* **Work instructions**:
Only lines containing the word "uname" belong in the answer; copy each one from the records.
────
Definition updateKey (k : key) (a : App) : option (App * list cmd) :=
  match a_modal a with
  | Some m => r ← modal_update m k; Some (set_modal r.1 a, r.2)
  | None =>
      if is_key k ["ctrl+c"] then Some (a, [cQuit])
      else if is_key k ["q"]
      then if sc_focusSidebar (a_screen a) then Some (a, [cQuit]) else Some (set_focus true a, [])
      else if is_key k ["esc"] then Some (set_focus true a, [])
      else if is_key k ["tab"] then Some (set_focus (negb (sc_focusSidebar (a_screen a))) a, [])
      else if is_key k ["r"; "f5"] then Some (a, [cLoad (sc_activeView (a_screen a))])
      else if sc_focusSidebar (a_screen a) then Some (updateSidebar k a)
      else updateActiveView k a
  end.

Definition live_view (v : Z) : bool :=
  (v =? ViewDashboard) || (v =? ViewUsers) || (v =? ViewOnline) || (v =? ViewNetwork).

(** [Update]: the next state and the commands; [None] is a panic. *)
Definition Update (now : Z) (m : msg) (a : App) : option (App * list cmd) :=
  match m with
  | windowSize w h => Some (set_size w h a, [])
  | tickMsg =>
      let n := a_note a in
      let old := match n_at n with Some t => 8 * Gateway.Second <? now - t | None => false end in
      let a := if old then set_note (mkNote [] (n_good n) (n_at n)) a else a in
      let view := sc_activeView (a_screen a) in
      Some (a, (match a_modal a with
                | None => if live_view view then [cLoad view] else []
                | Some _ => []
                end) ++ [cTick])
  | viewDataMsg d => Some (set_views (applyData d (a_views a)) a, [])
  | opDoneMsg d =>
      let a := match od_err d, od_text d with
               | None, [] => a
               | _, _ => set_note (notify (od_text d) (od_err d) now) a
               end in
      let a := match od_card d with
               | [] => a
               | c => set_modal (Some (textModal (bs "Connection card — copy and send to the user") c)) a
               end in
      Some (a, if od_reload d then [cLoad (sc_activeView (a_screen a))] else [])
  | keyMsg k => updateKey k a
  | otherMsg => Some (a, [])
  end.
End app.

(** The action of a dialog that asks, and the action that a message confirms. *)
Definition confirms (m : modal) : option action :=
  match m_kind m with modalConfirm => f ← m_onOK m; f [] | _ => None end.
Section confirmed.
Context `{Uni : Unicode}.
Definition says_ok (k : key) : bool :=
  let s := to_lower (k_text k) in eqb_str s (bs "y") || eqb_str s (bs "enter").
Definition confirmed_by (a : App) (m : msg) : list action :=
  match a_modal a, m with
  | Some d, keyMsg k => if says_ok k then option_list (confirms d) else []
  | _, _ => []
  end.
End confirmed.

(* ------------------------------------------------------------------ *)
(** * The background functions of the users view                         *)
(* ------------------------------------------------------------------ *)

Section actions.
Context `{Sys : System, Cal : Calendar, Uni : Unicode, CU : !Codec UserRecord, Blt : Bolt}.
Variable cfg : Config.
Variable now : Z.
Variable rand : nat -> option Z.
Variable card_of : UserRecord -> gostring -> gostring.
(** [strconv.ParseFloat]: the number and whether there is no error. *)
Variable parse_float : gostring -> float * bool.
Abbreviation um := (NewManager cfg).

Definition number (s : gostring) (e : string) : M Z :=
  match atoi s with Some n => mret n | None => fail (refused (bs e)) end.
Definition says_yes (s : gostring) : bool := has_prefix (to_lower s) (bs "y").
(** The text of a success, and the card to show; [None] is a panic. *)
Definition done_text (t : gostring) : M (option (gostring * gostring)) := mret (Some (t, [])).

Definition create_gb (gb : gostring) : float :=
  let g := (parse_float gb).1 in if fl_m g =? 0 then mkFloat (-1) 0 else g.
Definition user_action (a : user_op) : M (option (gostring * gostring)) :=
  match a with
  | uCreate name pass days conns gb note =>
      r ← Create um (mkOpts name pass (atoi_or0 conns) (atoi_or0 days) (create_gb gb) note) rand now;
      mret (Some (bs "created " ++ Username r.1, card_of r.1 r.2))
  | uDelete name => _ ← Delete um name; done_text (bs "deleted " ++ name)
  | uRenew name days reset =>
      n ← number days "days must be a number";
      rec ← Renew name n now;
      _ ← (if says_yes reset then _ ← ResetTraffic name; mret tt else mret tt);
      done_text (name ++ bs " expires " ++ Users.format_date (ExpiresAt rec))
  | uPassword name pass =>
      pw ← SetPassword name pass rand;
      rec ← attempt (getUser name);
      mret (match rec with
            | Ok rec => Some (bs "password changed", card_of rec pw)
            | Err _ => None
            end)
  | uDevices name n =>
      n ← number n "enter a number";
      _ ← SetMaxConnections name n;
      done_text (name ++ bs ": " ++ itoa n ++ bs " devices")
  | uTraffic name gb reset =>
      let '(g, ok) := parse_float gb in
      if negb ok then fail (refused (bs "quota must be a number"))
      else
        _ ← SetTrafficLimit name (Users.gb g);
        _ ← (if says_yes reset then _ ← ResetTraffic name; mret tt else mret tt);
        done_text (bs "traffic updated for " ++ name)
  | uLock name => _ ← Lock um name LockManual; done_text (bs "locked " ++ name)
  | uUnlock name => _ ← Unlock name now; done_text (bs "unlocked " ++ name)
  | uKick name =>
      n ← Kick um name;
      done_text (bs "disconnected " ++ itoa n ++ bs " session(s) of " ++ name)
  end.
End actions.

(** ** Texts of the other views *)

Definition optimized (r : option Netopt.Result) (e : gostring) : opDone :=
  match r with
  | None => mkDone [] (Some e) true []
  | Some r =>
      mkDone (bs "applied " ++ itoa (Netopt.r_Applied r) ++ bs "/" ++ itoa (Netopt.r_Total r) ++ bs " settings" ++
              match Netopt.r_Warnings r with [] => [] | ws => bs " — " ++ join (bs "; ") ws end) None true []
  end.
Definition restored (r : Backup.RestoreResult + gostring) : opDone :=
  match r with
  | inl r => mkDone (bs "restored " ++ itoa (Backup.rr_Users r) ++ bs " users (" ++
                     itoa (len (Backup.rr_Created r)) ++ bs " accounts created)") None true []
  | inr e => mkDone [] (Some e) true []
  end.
────
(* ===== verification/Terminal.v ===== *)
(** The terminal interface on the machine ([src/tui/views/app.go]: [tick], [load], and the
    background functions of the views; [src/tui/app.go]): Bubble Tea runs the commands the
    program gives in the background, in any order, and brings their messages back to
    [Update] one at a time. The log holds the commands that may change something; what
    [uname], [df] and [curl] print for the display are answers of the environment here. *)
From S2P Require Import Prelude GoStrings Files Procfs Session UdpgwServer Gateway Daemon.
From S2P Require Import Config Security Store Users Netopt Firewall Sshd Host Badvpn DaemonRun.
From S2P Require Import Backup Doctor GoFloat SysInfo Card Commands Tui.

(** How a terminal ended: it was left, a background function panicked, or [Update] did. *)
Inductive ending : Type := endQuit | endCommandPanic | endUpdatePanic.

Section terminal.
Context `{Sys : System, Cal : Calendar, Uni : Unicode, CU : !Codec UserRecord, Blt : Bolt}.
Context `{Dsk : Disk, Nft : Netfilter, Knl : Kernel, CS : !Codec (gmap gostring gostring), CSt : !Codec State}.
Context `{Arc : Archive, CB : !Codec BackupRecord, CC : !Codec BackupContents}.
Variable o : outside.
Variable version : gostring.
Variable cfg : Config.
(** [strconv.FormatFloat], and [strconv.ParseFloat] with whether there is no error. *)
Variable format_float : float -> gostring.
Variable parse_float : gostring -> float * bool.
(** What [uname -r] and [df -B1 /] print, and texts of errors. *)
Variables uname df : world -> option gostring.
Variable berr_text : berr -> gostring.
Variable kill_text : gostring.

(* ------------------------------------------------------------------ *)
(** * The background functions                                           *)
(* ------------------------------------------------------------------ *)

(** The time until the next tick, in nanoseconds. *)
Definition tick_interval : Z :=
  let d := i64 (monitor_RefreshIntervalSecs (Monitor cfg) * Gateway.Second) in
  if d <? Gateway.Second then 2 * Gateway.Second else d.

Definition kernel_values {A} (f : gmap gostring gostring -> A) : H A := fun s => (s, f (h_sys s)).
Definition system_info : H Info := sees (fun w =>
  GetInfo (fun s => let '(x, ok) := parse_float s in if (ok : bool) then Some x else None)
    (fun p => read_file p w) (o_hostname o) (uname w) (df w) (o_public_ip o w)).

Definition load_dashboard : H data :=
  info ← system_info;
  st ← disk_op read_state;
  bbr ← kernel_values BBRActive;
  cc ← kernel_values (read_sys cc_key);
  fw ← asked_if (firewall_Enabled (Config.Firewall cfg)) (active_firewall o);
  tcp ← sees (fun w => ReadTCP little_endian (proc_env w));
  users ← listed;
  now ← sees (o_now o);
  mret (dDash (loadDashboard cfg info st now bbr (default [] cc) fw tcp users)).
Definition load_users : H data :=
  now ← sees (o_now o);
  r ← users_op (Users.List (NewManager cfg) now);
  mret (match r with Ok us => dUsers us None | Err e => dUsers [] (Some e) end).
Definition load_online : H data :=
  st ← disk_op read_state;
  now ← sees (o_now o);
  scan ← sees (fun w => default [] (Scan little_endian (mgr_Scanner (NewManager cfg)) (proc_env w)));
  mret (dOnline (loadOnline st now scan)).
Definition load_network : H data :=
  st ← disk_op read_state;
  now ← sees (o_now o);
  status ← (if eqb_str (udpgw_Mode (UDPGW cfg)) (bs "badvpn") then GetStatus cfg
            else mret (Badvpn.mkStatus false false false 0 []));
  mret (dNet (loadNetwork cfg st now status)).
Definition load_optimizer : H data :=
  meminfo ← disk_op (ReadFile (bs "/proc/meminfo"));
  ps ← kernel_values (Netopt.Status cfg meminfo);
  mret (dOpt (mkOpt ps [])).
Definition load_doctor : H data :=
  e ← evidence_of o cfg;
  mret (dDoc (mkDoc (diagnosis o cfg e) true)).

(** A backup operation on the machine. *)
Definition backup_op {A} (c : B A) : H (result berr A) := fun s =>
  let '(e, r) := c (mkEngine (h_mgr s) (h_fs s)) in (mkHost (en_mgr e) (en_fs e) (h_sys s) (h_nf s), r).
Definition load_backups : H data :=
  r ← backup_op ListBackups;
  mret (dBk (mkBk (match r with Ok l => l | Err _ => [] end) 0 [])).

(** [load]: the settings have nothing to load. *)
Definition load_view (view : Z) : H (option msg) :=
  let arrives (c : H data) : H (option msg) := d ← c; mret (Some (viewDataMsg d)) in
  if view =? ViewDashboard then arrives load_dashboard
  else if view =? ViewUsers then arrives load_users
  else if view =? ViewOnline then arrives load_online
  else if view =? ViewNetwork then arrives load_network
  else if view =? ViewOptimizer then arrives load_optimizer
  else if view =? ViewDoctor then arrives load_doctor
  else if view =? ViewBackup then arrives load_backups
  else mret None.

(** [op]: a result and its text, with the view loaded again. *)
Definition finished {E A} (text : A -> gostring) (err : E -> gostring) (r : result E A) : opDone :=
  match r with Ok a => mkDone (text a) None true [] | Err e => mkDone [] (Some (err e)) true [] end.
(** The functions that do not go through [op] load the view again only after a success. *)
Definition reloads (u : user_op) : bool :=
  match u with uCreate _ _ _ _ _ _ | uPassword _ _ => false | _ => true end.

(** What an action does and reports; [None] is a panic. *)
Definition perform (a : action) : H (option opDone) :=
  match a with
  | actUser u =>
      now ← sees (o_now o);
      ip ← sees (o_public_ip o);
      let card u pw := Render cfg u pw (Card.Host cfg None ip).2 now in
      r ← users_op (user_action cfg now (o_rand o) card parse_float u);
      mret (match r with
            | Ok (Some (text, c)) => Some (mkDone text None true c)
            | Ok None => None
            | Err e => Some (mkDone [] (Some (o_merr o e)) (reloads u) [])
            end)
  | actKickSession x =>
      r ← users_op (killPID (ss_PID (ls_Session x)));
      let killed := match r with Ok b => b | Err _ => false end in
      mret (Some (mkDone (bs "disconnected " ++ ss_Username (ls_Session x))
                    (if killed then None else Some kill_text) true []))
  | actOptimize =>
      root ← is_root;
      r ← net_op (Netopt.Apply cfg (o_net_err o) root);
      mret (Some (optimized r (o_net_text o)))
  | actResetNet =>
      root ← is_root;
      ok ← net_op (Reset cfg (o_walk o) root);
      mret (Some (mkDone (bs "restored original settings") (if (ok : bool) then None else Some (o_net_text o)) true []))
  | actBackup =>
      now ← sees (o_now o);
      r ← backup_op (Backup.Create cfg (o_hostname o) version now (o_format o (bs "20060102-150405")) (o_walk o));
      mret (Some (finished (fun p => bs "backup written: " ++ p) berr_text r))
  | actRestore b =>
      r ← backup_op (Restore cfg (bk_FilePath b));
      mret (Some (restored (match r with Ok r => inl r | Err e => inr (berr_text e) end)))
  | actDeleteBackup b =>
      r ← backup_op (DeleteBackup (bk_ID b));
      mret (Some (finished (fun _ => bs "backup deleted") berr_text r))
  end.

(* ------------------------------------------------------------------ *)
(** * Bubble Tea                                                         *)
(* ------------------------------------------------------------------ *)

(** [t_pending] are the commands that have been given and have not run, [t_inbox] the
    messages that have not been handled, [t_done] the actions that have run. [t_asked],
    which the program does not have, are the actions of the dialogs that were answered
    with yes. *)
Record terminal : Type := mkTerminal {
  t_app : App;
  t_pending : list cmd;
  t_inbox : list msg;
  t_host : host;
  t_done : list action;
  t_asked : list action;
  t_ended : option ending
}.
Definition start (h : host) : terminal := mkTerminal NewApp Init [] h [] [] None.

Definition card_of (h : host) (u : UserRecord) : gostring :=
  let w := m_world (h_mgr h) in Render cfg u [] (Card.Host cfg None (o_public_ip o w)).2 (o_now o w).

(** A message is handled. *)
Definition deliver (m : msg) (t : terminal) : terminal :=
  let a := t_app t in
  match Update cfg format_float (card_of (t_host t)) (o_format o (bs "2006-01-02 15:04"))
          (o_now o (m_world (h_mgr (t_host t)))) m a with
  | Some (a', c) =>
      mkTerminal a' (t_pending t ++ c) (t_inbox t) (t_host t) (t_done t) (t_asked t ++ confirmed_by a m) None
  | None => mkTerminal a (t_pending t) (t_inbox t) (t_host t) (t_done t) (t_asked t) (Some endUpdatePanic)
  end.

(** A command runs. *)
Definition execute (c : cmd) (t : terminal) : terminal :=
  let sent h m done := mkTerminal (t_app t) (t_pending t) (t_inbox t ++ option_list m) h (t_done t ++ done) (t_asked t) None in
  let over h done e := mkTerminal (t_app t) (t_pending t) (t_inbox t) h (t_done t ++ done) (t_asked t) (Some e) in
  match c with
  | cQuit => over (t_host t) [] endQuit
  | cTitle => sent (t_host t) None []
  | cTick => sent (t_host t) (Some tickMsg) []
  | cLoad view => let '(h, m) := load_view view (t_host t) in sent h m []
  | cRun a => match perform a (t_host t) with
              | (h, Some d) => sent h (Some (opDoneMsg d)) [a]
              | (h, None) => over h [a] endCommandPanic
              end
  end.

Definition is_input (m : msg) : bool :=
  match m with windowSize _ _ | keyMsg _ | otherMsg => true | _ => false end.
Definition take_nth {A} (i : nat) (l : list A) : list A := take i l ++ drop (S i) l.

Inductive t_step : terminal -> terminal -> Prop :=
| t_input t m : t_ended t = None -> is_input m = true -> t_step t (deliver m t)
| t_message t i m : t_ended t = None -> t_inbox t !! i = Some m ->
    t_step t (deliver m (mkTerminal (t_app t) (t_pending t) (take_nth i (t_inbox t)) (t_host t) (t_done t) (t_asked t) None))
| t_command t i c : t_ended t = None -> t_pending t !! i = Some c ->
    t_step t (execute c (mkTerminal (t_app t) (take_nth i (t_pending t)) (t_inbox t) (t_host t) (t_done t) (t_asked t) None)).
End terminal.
────
* **Response for this exercise**:
    [uname], [df] and [curl] print for the display are answers of the environment here. *)
(** What [uname -r] and [df -B1 /] print, and texts of errors. *)
Variables uname df : world -> option gostring.
    (fun p => read_file p w) (o_hostname o) (uname w) (df w) (o_public_ip o w)).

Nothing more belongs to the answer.